Lines from the records below that contain the word "JSNumber" are to be copied out.
Information below:
(** * Cursor pagination for mongoose models: the page assembler and the
    two paged operations, embedded from [src/response.ts] and
    [src/index.ts]. *)

From Stdlib Require Import ZArith String Ascii List Bool Lia DecimalString.
From stdpp Require Import base option list gmap strings.

Local Open Scope string_scope.
Set Warnings "-register-all".

(** * JavaScript values *)

Module JS.

(** A JavaScript [number] as the pagination code uses it: a document
    count or limit, or [NaN].  [undefined] is the [None] of an
    [option JSNumber]. *)
Inductive JSNumber : Type :=
| JNaN
| JNum (z : Z).

(** [n + 1] *)
Definition succ (n : option JSNumber) : JSNumber :=
  match n with
  | Some (JNum z) => JNum (z + 1)
  | Some JNaN | None => JNaN
  end.

(** [isNaN(n)]: [undefined] converts to [NaN]. *)
Definition isNaN (n : option JSNumber) : bool :=
  match n with
  | Some (JNum _) => false
  | Some JNaN | None => true
  end.

(** [n < 0] *)
Definition ltZero (n : option JSNumber) : bool :=
  match n with
  | Some (JNum z) => (z <? 0)%Z
  | Some JNaN | None => false
  end.

(** [n === 0] *)
Definition isZero (n : option JSNumber) : bool :=
  match n with
  | Some (JNum z) => (z =? 0)%Z
  | Some JNaN | None => false
  end.

(** [len > n] for an array length [len] *)
Definition lengthGt (len : nat) (n : option JSNumber) : bool :=
  match n with
  | Some (JNum z) => (z <? Z.of_nat len)%Z
  | Some JNaN | None => false
  end.

(** Truthiness of a number ([0], [NaN] and [undefined] are falsy), of a
    string (the empty string and [undefined] are falsy) and of an
    optional boolean flag. *)
Definition truthyNum (n : option JSNumber) : bool :=
  match n with
  | Some (JNum z) => negb (z =? 0)%Z
  | Some JNaN | None => false
  end.

Definition truthyStr (s : option string) : bool :=
  match s with
  | Some EmptyString | None => false
  | Some (String _ _) => true
  end.

Definition truthyFlag (b : option bool) : bool :=
  match b with
  | Some true => true
  | Some false | None => false
  end.

(** The values a document field holds. *)
Inductive Value : Type :=
| VUndefined
| VNull
| VBool (b : bool)
| VInt (z : Z)
| VDouble (bits : N)
| VString (s : string)
| VDate (ms : Z)
| VObjectId (bytes : list Byte.byte)
| VObject (fields : list (string * Value))
| VArray (items : list Value).

(** A document is an object: its own properties in order. *)
Definition Doc : Type := list (string * Value).

(** What a property read finds when the value has no own property of that
    name: the built-in properties of primitives (a string's [length]),
    what objects and arrays inherit through their prototype chain
    ([constructor], [toString]) and getters such as the virtuals of a
    mongoose document; [undefined] when there is none.  It depends on the
    runtime and the schema, not on the plugin. *)
Class ObjectModel : Type := {
  inherited : Value -> string -> Value;
}.

(** The own property [k] of an object, if it has one. *)
Fixpoint ownField (k : string) (fields : list (string * Value)) : option Value :=
  match fields with
  | [] => None
  | (k', v) :: rest => if String.eqb k k' then Some v else ownField k rest
  end.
End of Information.
- **Result for this exercise**
    [option JSNumber]. *)
Inductive JSNumber : Type :=
Definition succ (n : option JSNumber) : JSNumber :=
Definition isNaN (n : option JSNumber) : bool :=
Definition ltZero (n : option JSNumber) : bool :=
Definition isZero (n : option JSNumber) : bool :=
Definition lengthGt (len : nat) (n : option JSNumber) : bool :=
Definition truthyNum (n : option JSNumber) : bool :=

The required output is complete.